Let’s see all this with an example:
>>> hello = ‘Hello “Pythonist”‘
>>> hello_2 = ‘Hello \’ Pythonist \ ”
>>> hello_3 = “Hello ‘Pythonist'”
>>> print (hello)
>>> print (hello_2)
>>> print (hello_3)
Unlike other languages, there is no “character” type in Python. However, it can be simulated with a single character string:
>>> character_a = ‘a’
>>> print ( character_a )
Other python data types
So far, we have gone over the basic Python data types; however the language offers many more types. Here is a preview of the most important ones, although we will see them in detail in other tutorials.
In addition to basic types, other fundamental types in Python are sequences (list and tuple), sets (set), and maps (dict).
They are all compound types and are used to group multiple values together.
- The lists are mutable sequences of values.
- The tuples are immutable sequences of values.
- The sets are used to represent unique sets of elements, i.e., a joint can not be two identical objects.
- The dictionaries are special types of containers that can access their items from a single key.
Know the type of a variable
Now I am going to introduce you to two functions so that you can play with everything that we have seen in this tutorial. They are type() e isinstance():
- type() receives an object as a parameter and returns its type.
- isinstance() receives two parameters: an object and a type. Returns True if the object is of the type that is passed as a parameter and False otherwise.
The last thing we’ll see in this data type tutorial is type conversion.
What does this mean?
Imagine you have a variable age of type string whose value is ’25’. You could say that age although it is really a character string, it contains a number. However, if you try to add 10 to age, the interpreter will give you an error because age is type str, and 10 is a numeric type.

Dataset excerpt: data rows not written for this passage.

(** In the Final branch the request is outside any [try]: its exception
    leaves the loop. *)
Lemma final_fetch_failure_escapes (w : World Ext) (e : PyExc) (x' : Ext) :
  GameState (game_state w.1) = FINAL ->
  get_livefeed c (game_id w.1) (ext w.2) = (Err e, x') ->
  loop_body config c w =
    (Raise e, (w.1, mkSys x' (trace w.2 ++ [EvLog INFO; EvCall call_get_livefeed]))).
Proof.
  intros Hst Hf. rewrite loop_body_FINAL by exact Hst.
  unfold_loop. cbn. rewrite Hf. cbn. now rewrite <- app_assoc.
Qed.

(** So it is in the Preview branch once the start time has passed. *)
Lemma preview_fetch_failure_escapes (w : World Ext) (e : PyExc) (x' : Ext) :
  GameState (game_state w.1) = PREVIEW ->
  game_time_countdown w.1 <= 0 ->
  get_livefeed c (game_id w.1) (ext w.2) = (Err e, x') ->
  loop_body config c w =
    (Raise e, (w.1, mkSys x' (trace w.2 ++ [EvLog INFO; EvCall call_get_livefeed]))).
Proof.
  intros Hst Hcd Hf. rewrite loop_body_PREVIEW by exact Hst.
  unfold preview_branch.
  destruct (0 <? game_time_countdown w.1)%Z eqn:Hlt; [apply Z.ltb_lt in Hlt; lia|].
  unfold_loop. cbn. rewrite Hf. cbn. now rewrite <- app_assoc.
Qed.

(** In the Live branch the request is inside the [try]: the exception is
    caught and logged, the game is untouched and the loop sleeps for the
    live sleep time. *)
Lemma live_fetch_failure_caught (w : World Ext) (e : PyExc) (x' : Ext) :
  GameState (game_state w.1) = LIVE ->
  get_livefeed c (game_id w.1) (ext w.2) = (Err e, x') ->
  loop_body config c w =
    (Ret tt,
     (w.1, mkSys x'
             (trace w.2 ++ [EvLog INFO; EvLog INFO; EvCall call_get_livefeed;
                            EvLog ERROR; EvLog ERROR;
                            EvSleep (live_sleep_time config)]))).
Proof.
  intros Hst Hf. rewrite loop_body_LIVE by exact Hst.
  unfold_loop. cbn. rewrite Hf. cbn. now rewrite <- !app_assoc.
Qed.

How can I treat the variable age as a number? Converting it to a numeric type, for example, to type int.
To do this, Python offers the following functions:
- str(): Returns the string representation of the object that is passed as a parameter.
- int(): Returns an int from a number or sequence of characters.

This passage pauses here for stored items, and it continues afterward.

(** The JSON reading of the four payloads above; anything else is not
    JSON. *)
Definition sampleJson (text : string) : Outcome Value :=
  if String.eqb text helloWorldText then
    Resolved (VObj [("hello", VStr "world")])
  else if String.eqb text helloMoreText then
    Resolved (VObj [("hello", VStr "world"); ("more", VNum 1)])
  else if String.eqb text helloNumberText then
    Resolved (VObj [("hello", VNum 123)])
  else if String.eqb text notFoundText then
    Resolved (VObj [("error", VStr "not found")])
  else Rejected (NativeError "SyntaxError" "Unexpected token").

(** An environment without memory: a body can be read any number of
    times.  The caller's fetcher answers like [exampleFetcher] would. *)
Definition sampleEnv : Env unit :=
  fun X op w =>
    match op in Effect X return X * unit with
    | Fetch args => (sampleFetch args, w)
    | Json r => (sampleJson (payload r), w)
    | Text r => (Resolved (payload r), w)
    | ConsoleError _ => (Resolved tt, w)
    | Invoke args =>
        (match sampleFetch args with
         | Resolved r => sampleJson (payload r)
         | Rejected e => Rejected e
         end, w)
    end.

(** An environment in which a body is a stream: the world counts the
    reads, and every read after the first is refused. *)
Definition streamEnv : Env nat :=
  fun X op reads =>
    match op in Effect X return X * nat with
    | Fetch args => (sampleFetch args, reads)
    | Json r =>
        (match reads with
         | O => sampleJson (payload r)
         | S _ => Rejected (NativeError "TypeError" "Body is unusable")
         end, S reads)
    | Text r =>
        (match reads with
         | O => Resolved (payload r)
         | S _ => Rejected (NativeError "TypeError" "Body is unusable")
         end, S reads)
    | ConsoleError _ => (Resolved tt, reads)
    | Invoke args => (Rejected (NativeError "TypeError" "fetcher is not a function"), reads)
    end.

(** A sample of [statusCodeToTRPCErrorCode]. *)
Definition sampleCode (status : Z) : string :=
  if Z.eqb status 400 then "BAD_REQUEST"
  else if Z.eqb status 401 then "UNAUTHORIZED"
  else if Z.eqb status 403 then "FORBIDDEN"
  else if Z.eqb status 404 then "NOT_FOUND"
  else if Z.eqb status 408 then "TIMEOUT"
  else if Z.eqb status 409 then "CONFLICT"
  else "INTERNAL_SERVER_ERROR".

Fixpoint field (key : string) (fields : list (string * Value)) : option Value :=
  match fields with
  | [] => None
  | (k, v) :: more => if String.eqb k key then Some v else field key more
  end.

Definition zodError : JsError := NativeError "ZodError" "Expected string".

(** [z.object({ hello: z.string() })]: its own [parse] keeps the declared
    field only, the parser returned by [passthrough()] keeps the whole
    object. *)
Definition helloParse (keepAll : bool) (data : Value) : Outcome Value :=
  match data with
  | VObj fields =>
      match field "hello" fields with
      | Some (VStr s) =>
          Resolved (if keepAll then data else VObj [("hello", VStr s)])
      | _ => Rejected zodError
      end
  | _ => Rejected zodError
  end.

Definition helloSchema : Schema Value :=
  {| passthrough := Some (fun _ => Resolved (mkParser (helloParse true)));
     own := Some (mkParser (helloParse false)) |}.

(** A schema of the second kind, with nothing but [parse]. *)
Definition helloStrict : Schema Value :=
  {| passthrough := None;
     own := Some (mkParser (helloParse false)) |}.

(** [z.any()]. *)
Definition anySchema : Schema Value :=
  {| passthrough := None;
     own := Some (mkParser (fun data => Resolved data)) |}.

(** ** Vocabulary of the statements *)

(** [sub] occurs in [s]. *)
Definition Includes (s sub : string) : Prop :=
  exists before after, s = (before ++ sub ++ after)%string.

(** The parser a schema offers: the one returned by [passthrough()] when
    the schema has that method, the schema itself when it has not. *)
Inductive Selected {TData} (schema : Schema TData) : Parser TData -> Prop :=
| selected_relaxed make relaxed :
    passthrough schema = Some make ->
    make tt = Resolved relaxed ->
    Selected schema relaxed
| selected_own strict :
    passthrough schema = None ->
    own schema = Some strict ->
    Selected schema strict.

(** The schema layer raises [e] on [data]: [passthrough()] throws it, or
    the offered parser rejects [data] with it. *)
Inductive SchemaRaises {TData} (schema : Schema TData) (data : Value)
          (e : JsError) : Prop :=
| raises_passthrough make :
    passthrough schema = Some make ->
    make tt = Rejected e ->
    SchemaRaises schema data e
| raises_parse parser :
    Selected schema parser ->
    parse parser data = Rejected e ->
    SchemaRaises schema data e.

(** The transport behind a wrapper. *)
Definition transportOf (code : Z -> string) (fetcher : option AnyFetcher)
  : AnyFetcher :=
  match fetcher with
  | Some given => given
  | None => defaultFetcher code
  end.

(** * Properties *)

(** The outcome of [p >>= f] is the outcome of [f] started where [p]
    stopped, unless [p] was rejected. *)
Lemma run_from_bind {W A B} (env : Env W) (p : Async A) (f : A -> Async B) :
  forall w tr,
    run_from env (abind p f) w tr =
    let r := run_from env p w tr in
    match outcome r with
    | Resolved a => run_from env (f a) (world r) (trace r)
    | Rejected e => mkRun (Rejected e) (world r) (trace r)
    end.
Proof.
  induction p as [a | e | X op k IH]; intros w tr; simpl; try reflexivity.
  destruct (env X op w) as [x w']. apply IH.
Qed.

Lemma run_from_try_catch {W A} (env : Env W) (p : Async A) (h : JsError -> Async A) :
  forall w tr,
    run_from env (try_catch p h) w tr =
    let r := run_from env p w tr in
    match outcome r with
    | Resolved a => r
    | Rejected e => run_from env (h e) (world r) (trace r)
    end.
Proof.
  induction p as [a | e | X op k IH]; intros w tr; simpl; try reflexivity.
  destruct (env X op w) as [x w']. apply IH.
Qed.

(** Running never forgets what was already recorded. *)
Lemma run_from_trace {W A} (env : Env W) (p : Async A) :
  forall w tr,
    trace (run_from env p w tr) = tr ++ trace (run_from env p w []) /\
    world (run_from env p w tr) = world (run_from env p w []) /\
    outcome (run_from env p w tr) = outcome (run_from env p w []).
Proof.
  induction p as [a | e | X op k IH]; intros w tr; simpl.
  - rewrite app_nil_r. auto.
  - rewrite app_nil_r. auto.
  - destruct (env X op w) as [x w'].
    destruct (IH x w' (tr ++ [event_of op])) as (H1 & H2 & H3).
    destruct (IH x w' [event_of op]) as (G1 & G2 & G3).
    rewrite H1, H2, H3, G1, G2, G3, app_assoc. auto.
Qed.


Lemma run_from_settle {W A} (env : Env W) (o : Outcome A) w tr :
  run_from env (settle o) w tr = mkRun o w tr.
Proof. destruct o; reflexivity. Qed.

Section Wrapper.

Variable code : Z -> string.
Variable W : Type.
Variable env : Env W.

(** A call through the wrapper is the transport call followed by a
    question to the schema, which performs nothing. *)
Lemma run_createZodFetcher TData (fetcher : option AnyFetcher)
      (schema : Schema TData) args w :
  run env (createZodFetcher code fetcher schema args) w =
  let t := run env (transportOf code fetcher args) w in
  match outcome t with
  | Resolved response =>
      mkRun
        match passthrough schema with
        | Some make =>
            match make tt with
            | Resolved relaxed => parse relaxed response
            | Rejected e => Rejected e
            end
        | None =>
            match own schema with
            | Some strict => parse strict response
            | None => Rejected (NativeError "TypeError" "schema.parse is not a function")
            end
        end (world t) (trace t)
  | Rejected e => mkRun (Rejected e) (world t) (trace t)
  end.
Proof.
  unfold run, createZodFetcher. cbn [bind Monad_Async].
  rewrite run_from_bind. cbn zeta.
  fold (transportOf code fetcher).
  destruct (outcome (run_from env (transportOf code fetcher args) w [])) as [response | e];
    [ | reflexivity ].
  destruct (passthrough schema) as [make | ].
  - destruct (make tt) as [relaxed | e]; cbn; [ apply run_from_settle | reflexivity ].
  - destruct (own schema) as [strict | ]; cbn; [ apply run_from_settle | reflexivity ].
Qed.

(** The three ways a call of [defaultFetcher] can go. *)
Lemma defaultFetcher_unreachable args w e w1 :
  env _ (Fetch args) w = (Rejected e, w1) ->
  run env (defaultFetcher code args) w = mkRun (Rejected e) w1 [EvFetch args].
Proof.
  intros Hfetch. unfold run, defaultFetcher. cbn. rewrite Hfetch. reflexivity.
Qed.

Lemma defaultFetcher_ok args w r w1 :
  env _ (Fetch args) w = (Resolved r, w1) ->
  ok r = true ->
  run env (defaultFetcher code args) w =
  mkRun (fst (env _ (Json r) w1)) (snd (env _ (Json r) w1))
        [EvFetch args; EvJson r].
Proof.
  intros Hfetch Hok. unfold run, defaultFetcher. cbn.
  rewrite Hfetch. cbn. rewrite Hok. cbn.
  destruct (env _ (Json r) w1) as [[body | e] w2]; reflexivity.
Qed.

- float(): Returns a float from a number or sequence of characters.
- complex(): Returns a complex from a number or sequence of characters.
If the above functions are passed an invalid value as a parameter, the interpreter will display an error.
Well, I hope you enjoyed this short series of posts on Python data types as much as I have done writing it. Don’t miss the next articles as those are the continuation of this one. In those posts, we will see other Python language elements that are indispensable to carry out operations on the different types of data.